**WHAT THIS TASK INVOLVES:** Go to the line holding "(* ===== verification/SvWp.v ===== *)" in the entries below and write out exactly every line down to and including the line holding "Definition cell_of n".

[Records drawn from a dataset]
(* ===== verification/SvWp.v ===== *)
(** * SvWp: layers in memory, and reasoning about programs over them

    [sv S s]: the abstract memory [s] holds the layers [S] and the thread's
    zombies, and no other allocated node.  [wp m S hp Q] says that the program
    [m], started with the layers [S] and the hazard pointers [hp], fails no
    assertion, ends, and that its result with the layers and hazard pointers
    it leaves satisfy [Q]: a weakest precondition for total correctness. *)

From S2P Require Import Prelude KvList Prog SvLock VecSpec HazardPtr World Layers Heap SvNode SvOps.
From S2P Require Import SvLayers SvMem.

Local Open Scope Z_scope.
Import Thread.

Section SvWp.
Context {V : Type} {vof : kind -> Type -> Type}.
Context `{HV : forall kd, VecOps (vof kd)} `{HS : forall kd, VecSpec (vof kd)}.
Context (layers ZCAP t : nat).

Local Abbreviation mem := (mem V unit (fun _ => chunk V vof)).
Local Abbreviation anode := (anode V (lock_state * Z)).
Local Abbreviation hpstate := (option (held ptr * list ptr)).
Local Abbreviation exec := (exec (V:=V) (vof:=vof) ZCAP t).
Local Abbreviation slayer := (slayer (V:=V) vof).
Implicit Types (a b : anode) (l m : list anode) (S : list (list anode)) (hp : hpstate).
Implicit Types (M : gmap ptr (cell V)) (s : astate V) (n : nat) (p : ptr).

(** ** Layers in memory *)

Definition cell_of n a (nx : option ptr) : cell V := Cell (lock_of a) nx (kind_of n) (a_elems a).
--
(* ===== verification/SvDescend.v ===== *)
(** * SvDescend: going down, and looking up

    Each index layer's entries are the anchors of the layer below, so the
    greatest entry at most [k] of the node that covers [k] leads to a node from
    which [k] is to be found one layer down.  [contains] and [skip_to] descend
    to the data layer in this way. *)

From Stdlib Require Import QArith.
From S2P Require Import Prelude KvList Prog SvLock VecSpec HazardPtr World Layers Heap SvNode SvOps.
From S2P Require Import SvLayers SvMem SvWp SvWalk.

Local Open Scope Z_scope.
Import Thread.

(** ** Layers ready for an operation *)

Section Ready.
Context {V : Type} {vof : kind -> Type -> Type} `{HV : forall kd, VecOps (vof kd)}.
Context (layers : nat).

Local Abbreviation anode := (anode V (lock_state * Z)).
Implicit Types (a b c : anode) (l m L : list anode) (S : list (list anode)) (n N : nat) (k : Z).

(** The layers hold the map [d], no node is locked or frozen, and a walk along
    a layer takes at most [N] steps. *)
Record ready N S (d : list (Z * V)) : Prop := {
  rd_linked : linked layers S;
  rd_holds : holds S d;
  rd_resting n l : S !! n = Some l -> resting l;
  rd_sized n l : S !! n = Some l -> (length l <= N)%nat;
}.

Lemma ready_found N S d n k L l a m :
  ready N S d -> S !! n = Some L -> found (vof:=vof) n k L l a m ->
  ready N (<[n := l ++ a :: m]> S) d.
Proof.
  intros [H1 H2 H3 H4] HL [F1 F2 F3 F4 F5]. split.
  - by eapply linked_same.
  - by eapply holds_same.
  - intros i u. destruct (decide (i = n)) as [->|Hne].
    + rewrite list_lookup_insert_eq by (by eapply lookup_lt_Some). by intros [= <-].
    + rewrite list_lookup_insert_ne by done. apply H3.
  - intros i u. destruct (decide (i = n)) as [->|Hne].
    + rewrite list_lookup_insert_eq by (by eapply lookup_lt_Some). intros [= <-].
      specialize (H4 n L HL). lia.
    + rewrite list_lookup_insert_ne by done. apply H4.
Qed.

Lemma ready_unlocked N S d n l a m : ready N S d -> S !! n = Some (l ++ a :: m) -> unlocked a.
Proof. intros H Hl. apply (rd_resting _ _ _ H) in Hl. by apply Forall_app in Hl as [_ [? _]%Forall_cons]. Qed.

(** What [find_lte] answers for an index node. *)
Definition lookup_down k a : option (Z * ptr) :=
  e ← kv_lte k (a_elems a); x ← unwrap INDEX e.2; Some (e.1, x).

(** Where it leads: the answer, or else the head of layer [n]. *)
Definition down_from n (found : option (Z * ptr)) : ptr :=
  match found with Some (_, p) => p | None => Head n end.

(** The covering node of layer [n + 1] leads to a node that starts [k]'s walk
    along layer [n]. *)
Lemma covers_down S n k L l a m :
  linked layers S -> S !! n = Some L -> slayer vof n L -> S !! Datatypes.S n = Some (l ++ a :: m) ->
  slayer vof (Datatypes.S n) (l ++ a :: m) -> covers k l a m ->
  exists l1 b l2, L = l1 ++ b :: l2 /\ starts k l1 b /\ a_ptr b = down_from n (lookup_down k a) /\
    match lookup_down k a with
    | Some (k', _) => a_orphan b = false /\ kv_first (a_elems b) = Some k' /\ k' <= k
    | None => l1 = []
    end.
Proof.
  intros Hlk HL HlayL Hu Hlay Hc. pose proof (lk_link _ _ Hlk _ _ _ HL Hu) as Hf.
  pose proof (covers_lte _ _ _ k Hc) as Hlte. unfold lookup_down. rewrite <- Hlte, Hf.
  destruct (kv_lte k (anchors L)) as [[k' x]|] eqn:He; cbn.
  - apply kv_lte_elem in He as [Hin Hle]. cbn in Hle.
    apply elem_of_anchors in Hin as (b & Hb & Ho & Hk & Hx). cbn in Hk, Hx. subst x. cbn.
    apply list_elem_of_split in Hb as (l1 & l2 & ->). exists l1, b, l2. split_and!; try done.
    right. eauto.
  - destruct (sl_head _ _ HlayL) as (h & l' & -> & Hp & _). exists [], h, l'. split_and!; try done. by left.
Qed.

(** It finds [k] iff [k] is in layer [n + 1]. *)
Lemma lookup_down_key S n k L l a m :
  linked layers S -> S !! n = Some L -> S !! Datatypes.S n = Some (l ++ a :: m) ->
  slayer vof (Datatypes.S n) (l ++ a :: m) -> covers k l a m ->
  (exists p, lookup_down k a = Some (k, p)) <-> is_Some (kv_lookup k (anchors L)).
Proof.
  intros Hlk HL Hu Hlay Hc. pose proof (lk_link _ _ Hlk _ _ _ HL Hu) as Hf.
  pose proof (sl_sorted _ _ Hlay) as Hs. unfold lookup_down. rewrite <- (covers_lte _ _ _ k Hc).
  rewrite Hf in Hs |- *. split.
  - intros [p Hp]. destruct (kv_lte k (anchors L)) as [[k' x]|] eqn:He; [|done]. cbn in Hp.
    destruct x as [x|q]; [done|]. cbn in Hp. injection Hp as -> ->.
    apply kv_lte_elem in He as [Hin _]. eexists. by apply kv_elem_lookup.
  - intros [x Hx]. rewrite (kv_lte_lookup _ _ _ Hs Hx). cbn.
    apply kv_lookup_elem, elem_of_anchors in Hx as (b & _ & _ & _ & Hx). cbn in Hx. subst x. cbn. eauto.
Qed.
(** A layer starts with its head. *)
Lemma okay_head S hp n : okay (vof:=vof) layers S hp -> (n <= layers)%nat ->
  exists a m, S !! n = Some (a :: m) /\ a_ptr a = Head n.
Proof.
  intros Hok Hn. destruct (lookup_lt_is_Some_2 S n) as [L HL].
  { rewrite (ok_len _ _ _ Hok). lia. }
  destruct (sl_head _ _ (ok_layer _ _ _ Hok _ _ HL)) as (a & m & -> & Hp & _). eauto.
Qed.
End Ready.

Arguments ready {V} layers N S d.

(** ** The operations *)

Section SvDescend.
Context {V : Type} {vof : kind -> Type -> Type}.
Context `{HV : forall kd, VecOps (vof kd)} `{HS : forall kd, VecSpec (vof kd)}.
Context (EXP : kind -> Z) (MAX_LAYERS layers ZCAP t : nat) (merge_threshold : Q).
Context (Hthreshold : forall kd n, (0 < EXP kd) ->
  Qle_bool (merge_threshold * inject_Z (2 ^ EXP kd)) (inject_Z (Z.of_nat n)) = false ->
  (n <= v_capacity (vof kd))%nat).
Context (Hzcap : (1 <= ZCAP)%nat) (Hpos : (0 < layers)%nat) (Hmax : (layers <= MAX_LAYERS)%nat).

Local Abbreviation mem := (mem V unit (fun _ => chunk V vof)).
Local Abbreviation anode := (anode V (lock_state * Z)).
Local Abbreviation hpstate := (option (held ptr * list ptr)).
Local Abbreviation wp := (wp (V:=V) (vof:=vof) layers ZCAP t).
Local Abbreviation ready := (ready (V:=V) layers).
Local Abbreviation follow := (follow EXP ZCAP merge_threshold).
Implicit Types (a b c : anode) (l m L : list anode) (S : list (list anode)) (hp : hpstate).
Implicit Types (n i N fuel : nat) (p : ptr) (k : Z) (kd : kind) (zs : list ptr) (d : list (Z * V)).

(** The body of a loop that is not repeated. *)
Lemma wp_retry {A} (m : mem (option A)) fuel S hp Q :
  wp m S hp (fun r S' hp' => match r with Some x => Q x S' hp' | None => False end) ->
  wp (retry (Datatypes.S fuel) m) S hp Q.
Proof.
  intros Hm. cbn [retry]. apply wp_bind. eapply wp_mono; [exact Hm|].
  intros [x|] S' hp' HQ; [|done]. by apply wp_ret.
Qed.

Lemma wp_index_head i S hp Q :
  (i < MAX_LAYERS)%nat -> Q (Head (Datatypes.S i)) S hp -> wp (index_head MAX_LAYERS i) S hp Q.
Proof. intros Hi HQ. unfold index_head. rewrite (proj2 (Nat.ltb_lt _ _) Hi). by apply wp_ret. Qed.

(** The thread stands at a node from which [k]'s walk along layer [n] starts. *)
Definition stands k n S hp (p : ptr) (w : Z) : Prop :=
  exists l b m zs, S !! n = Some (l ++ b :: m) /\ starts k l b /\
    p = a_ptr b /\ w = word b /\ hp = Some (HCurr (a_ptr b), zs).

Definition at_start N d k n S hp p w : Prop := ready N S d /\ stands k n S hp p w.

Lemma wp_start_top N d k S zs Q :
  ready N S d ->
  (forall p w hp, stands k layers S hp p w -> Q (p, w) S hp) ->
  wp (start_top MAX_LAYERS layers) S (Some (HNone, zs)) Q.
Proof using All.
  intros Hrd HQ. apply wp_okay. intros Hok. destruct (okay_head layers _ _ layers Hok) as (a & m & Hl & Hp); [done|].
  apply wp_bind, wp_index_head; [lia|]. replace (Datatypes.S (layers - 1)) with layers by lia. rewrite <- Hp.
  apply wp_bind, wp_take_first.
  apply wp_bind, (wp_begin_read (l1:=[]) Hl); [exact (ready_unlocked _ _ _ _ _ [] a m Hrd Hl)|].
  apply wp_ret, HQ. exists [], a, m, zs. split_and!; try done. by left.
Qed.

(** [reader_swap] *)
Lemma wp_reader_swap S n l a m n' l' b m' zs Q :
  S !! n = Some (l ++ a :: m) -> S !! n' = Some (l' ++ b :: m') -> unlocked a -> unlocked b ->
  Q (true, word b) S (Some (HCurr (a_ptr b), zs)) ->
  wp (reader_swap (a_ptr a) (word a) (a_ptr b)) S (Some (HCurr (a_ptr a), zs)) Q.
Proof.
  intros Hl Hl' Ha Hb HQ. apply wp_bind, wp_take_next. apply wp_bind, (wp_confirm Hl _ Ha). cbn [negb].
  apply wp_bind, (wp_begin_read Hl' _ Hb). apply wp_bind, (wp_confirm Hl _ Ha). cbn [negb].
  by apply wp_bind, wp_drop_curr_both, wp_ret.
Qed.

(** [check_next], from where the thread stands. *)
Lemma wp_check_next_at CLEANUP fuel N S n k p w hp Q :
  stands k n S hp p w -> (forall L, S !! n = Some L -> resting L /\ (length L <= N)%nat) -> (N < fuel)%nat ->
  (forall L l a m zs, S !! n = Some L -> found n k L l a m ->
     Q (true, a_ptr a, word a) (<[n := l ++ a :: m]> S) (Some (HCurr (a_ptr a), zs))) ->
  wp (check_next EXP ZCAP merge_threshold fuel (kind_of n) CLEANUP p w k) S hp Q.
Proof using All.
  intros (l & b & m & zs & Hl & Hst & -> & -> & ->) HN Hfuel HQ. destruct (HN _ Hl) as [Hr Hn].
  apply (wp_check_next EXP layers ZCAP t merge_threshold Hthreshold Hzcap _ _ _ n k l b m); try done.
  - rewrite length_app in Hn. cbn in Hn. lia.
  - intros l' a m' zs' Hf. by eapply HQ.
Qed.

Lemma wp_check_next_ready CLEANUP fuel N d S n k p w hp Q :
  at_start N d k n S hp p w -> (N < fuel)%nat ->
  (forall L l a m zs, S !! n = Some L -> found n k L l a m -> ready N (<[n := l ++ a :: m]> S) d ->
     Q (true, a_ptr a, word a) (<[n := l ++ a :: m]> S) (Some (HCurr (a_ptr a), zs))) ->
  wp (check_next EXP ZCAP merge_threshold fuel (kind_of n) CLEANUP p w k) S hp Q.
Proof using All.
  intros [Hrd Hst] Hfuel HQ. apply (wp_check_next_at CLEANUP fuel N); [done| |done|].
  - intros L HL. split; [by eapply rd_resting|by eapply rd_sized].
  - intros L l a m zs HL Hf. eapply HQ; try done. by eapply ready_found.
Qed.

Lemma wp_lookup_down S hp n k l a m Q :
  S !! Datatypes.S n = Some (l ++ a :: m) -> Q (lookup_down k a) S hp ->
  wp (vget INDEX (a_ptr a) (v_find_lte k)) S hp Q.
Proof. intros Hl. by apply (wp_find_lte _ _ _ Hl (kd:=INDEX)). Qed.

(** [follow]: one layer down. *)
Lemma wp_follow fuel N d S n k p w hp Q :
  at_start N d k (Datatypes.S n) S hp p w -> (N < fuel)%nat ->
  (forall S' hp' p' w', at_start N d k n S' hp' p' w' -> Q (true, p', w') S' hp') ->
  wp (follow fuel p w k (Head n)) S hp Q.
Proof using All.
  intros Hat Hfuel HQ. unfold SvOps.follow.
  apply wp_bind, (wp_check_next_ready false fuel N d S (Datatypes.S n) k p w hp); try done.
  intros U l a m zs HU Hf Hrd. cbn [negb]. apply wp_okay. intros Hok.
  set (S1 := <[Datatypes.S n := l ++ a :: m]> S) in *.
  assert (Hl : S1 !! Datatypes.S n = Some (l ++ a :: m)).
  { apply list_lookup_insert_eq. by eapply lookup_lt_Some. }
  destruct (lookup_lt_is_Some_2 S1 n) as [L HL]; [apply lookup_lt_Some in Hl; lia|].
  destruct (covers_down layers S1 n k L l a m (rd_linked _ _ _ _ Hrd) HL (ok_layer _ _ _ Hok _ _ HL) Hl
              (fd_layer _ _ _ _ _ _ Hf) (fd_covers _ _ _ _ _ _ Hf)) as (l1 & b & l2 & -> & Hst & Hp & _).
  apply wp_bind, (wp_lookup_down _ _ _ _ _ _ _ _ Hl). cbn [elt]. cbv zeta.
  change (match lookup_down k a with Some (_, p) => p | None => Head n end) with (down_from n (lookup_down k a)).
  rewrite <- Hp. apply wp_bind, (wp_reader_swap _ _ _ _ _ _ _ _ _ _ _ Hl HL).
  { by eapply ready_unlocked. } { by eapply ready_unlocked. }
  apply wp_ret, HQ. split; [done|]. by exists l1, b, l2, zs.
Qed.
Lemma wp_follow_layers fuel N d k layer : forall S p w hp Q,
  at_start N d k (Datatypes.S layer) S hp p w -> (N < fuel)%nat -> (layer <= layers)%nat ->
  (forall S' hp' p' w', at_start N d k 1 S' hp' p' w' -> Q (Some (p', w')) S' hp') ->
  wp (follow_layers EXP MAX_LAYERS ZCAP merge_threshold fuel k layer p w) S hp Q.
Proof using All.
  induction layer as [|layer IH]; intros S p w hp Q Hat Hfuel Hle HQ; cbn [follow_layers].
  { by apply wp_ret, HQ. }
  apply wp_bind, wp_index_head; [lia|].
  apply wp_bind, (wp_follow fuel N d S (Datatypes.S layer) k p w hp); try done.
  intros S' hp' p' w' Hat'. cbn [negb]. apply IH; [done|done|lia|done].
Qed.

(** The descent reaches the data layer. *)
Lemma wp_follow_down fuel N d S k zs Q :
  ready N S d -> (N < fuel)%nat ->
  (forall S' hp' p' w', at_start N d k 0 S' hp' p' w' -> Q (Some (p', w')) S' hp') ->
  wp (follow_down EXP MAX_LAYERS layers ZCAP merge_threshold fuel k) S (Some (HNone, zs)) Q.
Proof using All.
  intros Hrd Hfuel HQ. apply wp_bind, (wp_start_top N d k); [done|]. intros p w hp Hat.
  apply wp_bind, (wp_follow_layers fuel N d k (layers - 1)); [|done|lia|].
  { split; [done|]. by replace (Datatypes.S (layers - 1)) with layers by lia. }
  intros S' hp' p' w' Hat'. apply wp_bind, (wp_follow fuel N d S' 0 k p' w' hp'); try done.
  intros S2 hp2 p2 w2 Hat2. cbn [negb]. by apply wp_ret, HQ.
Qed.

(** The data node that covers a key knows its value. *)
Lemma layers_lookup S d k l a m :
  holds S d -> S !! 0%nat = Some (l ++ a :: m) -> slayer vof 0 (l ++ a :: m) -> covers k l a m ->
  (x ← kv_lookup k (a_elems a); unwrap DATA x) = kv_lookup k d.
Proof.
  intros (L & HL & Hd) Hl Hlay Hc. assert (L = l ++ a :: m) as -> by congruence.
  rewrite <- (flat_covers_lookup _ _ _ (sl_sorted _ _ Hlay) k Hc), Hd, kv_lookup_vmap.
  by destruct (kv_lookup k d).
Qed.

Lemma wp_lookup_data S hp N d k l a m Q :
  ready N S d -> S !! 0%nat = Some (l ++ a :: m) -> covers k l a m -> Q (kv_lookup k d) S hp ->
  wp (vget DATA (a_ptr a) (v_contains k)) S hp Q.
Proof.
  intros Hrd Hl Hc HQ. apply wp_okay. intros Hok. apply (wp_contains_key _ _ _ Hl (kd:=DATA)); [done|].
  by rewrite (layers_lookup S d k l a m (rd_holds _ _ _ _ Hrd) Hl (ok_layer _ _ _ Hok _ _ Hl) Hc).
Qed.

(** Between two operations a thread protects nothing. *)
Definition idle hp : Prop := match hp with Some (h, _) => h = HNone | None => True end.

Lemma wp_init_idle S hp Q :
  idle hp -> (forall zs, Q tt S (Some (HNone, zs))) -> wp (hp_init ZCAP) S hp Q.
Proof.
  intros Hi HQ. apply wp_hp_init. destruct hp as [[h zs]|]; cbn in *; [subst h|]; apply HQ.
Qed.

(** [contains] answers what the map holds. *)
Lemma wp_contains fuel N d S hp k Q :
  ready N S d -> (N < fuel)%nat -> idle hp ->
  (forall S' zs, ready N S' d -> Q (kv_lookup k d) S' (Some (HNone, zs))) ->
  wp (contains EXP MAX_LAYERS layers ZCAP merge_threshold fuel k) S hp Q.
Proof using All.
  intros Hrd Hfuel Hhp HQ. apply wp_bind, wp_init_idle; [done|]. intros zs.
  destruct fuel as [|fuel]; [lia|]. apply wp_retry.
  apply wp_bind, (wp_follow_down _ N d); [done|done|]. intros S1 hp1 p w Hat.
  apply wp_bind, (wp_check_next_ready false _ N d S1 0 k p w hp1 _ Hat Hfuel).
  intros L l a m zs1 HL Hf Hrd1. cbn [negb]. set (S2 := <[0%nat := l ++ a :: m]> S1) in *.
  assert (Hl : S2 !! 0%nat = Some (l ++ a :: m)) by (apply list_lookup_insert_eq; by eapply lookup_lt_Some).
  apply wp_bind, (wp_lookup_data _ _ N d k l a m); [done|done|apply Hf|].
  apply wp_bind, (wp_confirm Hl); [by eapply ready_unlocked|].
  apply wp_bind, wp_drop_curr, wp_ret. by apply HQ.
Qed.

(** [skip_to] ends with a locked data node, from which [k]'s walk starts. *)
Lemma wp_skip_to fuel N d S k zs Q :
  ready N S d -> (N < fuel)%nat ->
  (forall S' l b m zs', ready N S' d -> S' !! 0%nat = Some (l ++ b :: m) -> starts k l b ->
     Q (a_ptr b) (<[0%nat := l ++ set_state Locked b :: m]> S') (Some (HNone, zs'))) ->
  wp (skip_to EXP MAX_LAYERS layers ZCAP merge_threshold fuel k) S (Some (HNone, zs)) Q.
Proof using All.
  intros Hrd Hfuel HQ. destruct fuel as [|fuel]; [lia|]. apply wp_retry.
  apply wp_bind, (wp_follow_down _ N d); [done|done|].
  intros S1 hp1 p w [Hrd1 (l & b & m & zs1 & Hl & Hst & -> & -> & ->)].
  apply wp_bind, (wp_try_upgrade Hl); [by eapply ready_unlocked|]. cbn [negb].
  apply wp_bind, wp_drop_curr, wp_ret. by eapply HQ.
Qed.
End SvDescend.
---
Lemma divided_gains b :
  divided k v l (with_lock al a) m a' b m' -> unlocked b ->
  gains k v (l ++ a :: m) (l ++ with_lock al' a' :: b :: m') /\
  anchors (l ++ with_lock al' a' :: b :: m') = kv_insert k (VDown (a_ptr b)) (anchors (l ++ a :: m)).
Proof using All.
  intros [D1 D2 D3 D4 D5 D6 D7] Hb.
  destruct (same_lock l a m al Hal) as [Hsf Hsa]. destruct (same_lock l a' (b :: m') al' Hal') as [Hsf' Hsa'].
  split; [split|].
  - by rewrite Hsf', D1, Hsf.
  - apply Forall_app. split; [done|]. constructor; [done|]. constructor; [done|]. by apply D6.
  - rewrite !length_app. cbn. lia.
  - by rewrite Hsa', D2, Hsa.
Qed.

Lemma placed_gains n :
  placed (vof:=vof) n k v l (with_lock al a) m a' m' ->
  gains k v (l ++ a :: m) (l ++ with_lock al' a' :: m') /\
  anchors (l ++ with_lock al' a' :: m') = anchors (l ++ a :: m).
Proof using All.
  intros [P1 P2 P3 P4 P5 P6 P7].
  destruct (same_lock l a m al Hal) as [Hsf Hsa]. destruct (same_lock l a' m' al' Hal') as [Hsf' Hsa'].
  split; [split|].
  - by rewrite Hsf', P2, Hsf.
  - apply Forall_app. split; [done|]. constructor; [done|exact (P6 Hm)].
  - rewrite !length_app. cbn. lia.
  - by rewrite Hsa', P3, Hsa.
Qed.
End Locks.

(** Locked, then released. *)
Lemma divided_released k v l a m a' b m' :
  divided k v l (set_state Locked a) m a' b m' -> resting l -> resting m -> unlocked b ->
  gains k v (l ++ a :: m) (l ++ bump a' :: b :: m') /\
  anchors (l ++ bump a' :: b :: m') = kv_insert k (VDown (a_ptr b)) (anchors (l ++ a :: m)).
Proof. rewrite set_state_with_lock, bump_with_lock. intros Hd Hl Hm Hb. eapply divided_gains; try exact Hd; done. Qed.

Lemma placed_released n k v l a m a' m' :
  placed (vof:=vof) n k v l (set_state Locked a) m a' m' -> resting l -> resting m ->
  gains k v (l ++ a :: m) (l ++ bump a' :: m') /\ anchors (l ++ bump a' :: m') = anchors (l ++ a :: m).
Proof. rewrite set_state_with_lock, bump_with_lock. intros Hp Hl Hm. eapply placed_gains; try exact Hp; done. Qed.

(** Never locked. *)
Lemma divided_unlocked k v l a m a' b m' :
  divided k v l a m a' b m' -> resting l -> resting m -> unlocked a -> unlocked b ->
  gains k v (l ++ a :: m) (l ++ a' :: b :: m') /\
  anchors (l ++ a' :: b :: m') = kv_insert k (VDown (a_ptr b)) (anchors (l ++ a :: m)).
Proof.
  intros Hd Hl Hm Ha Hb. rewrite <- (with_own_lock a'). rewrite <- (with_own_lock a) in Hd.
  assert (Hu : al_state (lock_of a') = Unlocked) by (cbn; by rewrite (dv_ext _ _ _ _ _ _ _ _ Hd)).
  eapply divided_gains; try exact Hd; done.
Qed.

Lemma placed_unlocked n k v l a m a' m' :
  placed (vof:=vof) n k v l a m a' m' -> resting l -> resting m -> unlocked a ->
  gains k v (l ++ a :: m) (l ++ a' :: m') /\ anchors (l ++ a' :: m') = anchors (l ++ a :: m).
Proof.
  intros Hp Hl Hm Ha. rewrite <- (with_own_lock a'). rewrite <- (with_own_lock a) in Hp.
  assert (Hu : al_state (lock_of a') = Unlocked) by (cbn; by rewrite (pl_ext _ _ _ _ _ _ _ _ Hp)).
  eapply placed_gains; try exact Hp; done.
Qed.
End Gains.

**WRITTEN RESPONSE:**
(* ===== verification/SvWp.v ===== *)
(** * SvWp: layers in memory, and reasoning about programs over them

    [sv S s]: the abstract memory [s] holds the layers [S] and the thread's
    zombies, and no other allocated node.  [wp m S hp Q] says that the program
    [m], started with the layers [S] and the hazard pointers [hp], fails no
    assertion, ends, and that its result with the layers and hazard pointers
    it leaves satisfy [Q]: a weakest precondition for total correctness. *)

From S2P Require Import Prelude KvList Prog SvLock VecSpec HazardPtr World Layers Heap SvNode SvOps.
From S2P Require Import SvLayers SvMem.

Local Open Scope Z_scope.
Import Thread.

Section SvWp.
Context {V : Type} {vof : kind -> Type -> Type}.
Context `{HV : forall kd, VecOps (vof kd)} `{HS : forall kd, VecSpec (vof kd)}.
Context (layers ZCAP t : nat).

Local Abbreviation mem := (mem V unit (fun _ => chunk V vof)).
Local Abbreviation anode := (anode V (lock_state * Z)).
Local Abbreviation hpstate := (option (held ptr * list ptr)).
Local Abbreviation exec := (exec (V:=V) (vof:=vof) ZCAP t).
Local Abbreviation slayer := (slayer (V:=V) vof).
Implicit Types (a b : anode) (l m : list anode) (S : list (list anode)) (hp : hpstate).
Implicit Types (M : gmap ptr (cell V)) (s : astate V) (n : nat) (p : ptr).

(** ** Layers in memory *)

Definition cell_of n a (nx : option ptr) : cell V := Cell (lock_of a) nx (kind_of n) (a_elems a).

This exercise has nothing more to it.